▸ Task
Give the data again in its entirety, exactly as provided.

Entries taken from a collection
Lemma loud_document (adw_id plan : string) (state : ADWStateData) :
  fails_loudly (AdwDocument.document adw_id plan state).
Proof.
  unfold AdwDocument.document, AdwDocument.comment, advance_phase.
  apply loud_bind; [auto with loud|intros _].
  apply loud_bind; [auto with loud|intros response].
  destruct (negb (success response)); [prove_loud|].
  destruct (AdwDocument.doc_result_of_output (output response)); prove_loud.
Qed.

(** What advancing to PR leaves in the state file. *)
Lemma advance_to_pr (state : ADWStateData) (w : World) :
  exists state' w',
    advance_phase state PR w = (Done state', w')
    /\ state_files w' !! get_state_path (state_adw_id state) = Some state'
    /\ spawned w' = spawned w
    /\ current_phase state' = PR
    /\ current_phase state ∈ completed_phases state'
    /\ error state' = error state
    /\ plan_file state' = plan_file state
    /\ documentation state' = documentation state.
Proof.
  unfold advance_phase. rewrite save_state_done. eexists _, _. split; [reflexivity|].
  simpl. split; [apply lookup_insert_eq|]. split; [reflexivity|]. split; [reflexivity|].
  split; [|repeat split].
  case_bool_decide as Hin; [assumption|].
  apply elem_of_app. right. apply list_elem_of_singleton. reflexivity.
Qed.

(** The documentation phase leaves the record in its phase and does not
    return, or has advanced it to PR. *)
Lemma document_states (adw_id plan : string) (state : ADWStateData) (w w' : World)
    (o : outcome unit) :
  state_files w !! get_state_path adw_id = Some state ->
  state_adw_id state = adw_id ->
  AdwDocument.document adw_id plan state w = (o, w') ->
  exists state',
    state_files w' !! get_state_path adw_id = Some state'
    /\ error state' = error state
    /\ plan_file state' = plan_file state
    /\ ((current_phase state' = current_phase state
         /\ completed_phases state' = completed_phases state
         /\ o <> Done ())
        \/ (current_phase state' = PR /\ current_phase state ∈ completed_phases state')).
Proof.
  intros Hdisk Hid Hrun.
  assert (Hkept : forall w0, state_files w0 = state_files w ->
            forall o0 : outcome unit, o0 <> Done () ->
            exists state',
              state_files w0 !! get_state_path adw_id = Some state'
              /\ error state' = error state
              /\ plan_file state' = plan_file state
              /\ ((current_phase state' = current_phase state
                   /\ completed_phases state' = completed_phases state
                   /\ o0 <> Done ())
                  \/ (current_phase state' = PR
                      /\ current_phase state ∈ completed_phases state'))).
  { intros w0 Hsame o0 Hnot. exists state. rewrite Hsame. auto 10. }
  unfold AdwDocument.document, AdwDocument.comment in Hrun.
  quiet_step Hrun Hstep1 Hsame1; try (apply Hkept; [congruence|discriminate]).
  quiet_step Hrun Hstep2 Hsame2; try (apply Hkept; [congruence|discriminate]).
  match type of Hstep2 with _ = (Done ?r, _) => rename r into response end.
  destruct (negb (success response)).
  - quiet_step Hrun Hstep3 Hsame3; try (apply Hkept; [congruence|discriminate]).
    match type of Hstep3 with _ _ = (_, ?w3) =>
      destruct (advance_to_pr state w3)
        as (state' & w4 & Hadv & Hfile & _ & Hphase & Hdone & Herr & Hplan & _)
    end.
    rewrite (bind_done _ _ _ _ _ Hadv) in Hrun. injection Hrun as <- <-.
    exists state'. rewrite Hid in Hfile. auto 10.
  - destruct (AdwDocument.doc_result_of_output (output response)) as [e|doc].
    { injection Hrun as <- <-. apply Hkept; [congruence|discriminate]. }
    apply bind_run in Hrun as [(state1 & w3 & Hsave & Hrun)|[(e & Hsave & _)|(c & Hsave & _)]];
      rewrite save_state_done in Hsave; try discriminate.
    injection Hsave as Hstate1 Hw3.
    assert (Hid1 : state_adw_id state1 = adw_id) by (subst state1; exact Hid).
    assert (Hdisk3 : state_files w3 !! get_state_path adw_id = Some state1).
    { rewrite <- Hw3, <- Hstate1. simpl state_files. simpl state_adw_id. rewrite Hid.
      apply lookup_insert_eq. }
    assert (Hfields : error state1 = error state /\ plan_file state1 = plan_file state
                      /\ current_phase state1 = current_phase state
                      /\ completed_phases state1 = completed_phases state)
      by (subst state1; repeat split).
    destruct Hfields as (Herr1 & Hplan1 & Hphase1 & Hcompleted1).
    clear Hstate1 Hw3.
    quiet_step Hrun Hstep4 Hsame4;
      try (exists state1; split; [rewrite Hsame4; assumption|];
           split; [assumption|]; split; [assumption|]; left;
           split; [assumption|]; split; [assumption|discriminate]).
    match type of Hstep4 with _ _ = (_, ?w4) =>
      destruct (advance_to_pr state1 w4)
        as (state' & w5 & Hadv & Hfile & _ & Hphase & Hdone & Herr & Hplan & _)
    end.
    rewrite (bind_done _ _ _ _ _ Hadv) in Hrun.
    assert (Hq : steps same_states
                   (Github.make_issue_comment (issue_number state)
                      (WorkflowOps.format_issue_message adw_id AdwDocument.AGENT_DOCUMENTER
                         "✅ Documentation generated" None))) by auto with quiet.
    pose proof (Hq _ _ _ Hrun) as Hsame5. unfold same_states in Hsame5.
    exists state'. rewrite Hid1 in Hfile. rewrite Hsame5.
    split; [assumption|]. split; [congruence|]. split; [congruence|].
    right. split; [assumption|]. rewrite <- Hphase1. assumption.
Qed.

▸ Response to this exercise
Lemma loud_document (adw_id plan : string) (state : ADWStateData) :
  fails_loudly (AdwDocument.document adw_id plan state).
Proof.
  unfold AdwDocument.document, AdwDocument.comment, advance_phase.
  apply loud_bind; [auto with loud|intros _].
  apply loud_bind; [auto with loud|intros response].
  destruct (negb (success response)); [prove_loud|].
  destruct (AdwDocument.doc_result_of_output (output response)); prove_loud.
Qed.

(** What advancing to PR leaves in the state file. *)
Lemma advance_to_pr (state : ADWStateData) (w : World) :
  exists state' w',
    advance_phase state PR w = (Done state', w')
    /\ state_files w' !! get_state_path (state_adw_id state) = Some state'
    /\ spawned w' = spawned w
    /\ current_phase state' = PR
    /\ current_phase state ∈ completed_phases state'
    /\ error state' = error state
    /\ plan_file state' = plan_file state
    /\ documentation state' = documentation state.
Proof.
  unfold advance_phase. rewrite save_state_done. eexists _, _. split; [reflexivity|].
  simpl. split; [apply lookup_insert_eq|]. split; [reflexivity|]. split; [reflexivity|].
  split; [|repeat split].
  case_bool_decide as Hin; [assumption|].
  apply elem_of_app. right. apply list_elem_of_singleton. reflexivity.
Qed.

(** The documentation phase leaves the record in its phase and does not
    return, or has advanced it to PR. *)
Lemma document_states (adw_id plan : string) (state : ADWStateData) (w w' : World)
    (o : outcome unit) :
  state_files w !! get_state_path adw_id = Some state ->
  state_adw_id state = adw_id ->
  AdwDocument.document adw_id plan state w = (o, w') ->
  exists state',
    state_files w' !! get_state_path adw_id = Some state'
    /\ error state' = error state
    /\ plan_file state' = plan_file state
    /\ ((current_phase state' = current_phase state
         /\ completed_phases state' = completed_phases state
         /\ o <> Done ())
        \/ (current_phase state' = PR /\ current_phase state ∈ completed_phases state')).
Proof.
  intros Hdisk Hid Hrun.
  assert (Hkept : forall w0, state_files w0 = state_files w ->
            forall o0 : outcome unit, o0 <> Done () ->
            exists state',
              state_files w0 !! get_state_path adw_id = Some state'
              /\ error state' = error state
              /\ plan_file state' = plan_file state
              /\ ((current_phase state' = current_phase state
                   /\ completed_phases state' = completed_phases state
                   /\ o0 <> Done ())
                  \/ (current_phase state' = PR
                      /\ current_phase state ∈ completed_phases state'))).
  { intros w0 Hsame o0 Hnot. exists state. rewrite Hsame. auto 10. }
  unfold AdwDocument.document, AdwDocument.comment in Hrun.
  quiet_step Hrun Hstep1 Hsame1; try (apply Hkept; [congruence|discriminate]).
  quiet_step Hrun Hstep2 Hsame2; try (apply Hkept; [congruence|discriminate]).
  match type of Hstep2 with _ = (Done ?r, _) => rename r into response end.
  destruct (negb (success response)).
  - quiet_step Hrun Hstep3 Hsame3; try (apply Hkept; [congruence|discriminate]).
    match type of Hstep3 with _ _ = (_, ?w3) =>
      destruct (advance_to_pr state w3)
        as (state' & w4 & Hadv & Hfile & _ & Hphase & Hdone & Herr & Hplan & _)
    end.
    rewrite (bind_done _ _ _ _ _ Hadv) in Hrun. injection Hrun as <- <-.
    exists state'. rewrite Hid in Hfile. auto 10.
  - destruct (AdwDocument.doc_result_of_output (output response)) as [e|doc].
    { injection Hrun as <- <-. apply Hkept; [congruence|discriminate]. }
    apply bind_run in Hrun as [(state1 & w3 & Hsave & Hrun)|[(e & Hsave & _)|(c & Hsave & _)]];
      rewrite save_state_done in Hsave; try discriminate.
    injection Hsave as Hstate1 Hw3.
    assert (Hid1 : state_adw_id state1 = adw_id) by (subst state1; exact Hid).
    assert (Hdisk3 : state_files w3 !! get_state_path adw_id = Some state1).
    { rewrite <- Hw3, <- Hstate1. simpl state_files. simpl state_adw_id. rewrite Hid.
      apply lookup_insert_eq. }
    assert (Hfields : error state1 = error state /\ plan_file state1 = plan_file state
                      /\ current_phase state1 = current_phase state
                      /\ completed_phases state1 = completed_phases state)
      by (subst state1; repeat split).
    destruct Hfields as (Herr1 & Hplan1 & Hphase1 & Hcompleted1).
    clear Hstate1 Hw3.
    quiet_step Hrun Hstep4 Hsame4;
      try (exists state1; split; [rewrite Hsame4; assumption|];
           split; [assumption|]; split; [assumption|]; left;
           split; [assumption|]; split; [assumption|discriminate]).
    match type of Hstep4 with _ _ = (_, ?w4) =>
      destruct (advance_to_pr state1 w4)
        as (state' & w5 & Hadv & Hfile & _ & Hphase & Hdone & Herr & Hplan & _)
    end.
    rewrite (bind_done _ _ _ _ _ Hadv) in Hrun.
    assert (Hq : steps same_states
                   (Github.make_issue_comment (issue_number state)
                      (WorkflowOps.format_issue_message adw_id AdwDocument.AGENT_DOCUMENTER
                         "✅ Documentation generated" None))) by auto with quiet.
    pose proof (Hq _ _ _ Hrun) as Hsame5. unfold same_states in Hsame5.
    exists state'. rewrite Hid1 in Hfile. rewrite Hsame5.
    split; [assumption|]. split; [congruence|]. split; [congruence|].
    right. split; [assumption|]. rewrite <- Hphase1. assumption.
Qed.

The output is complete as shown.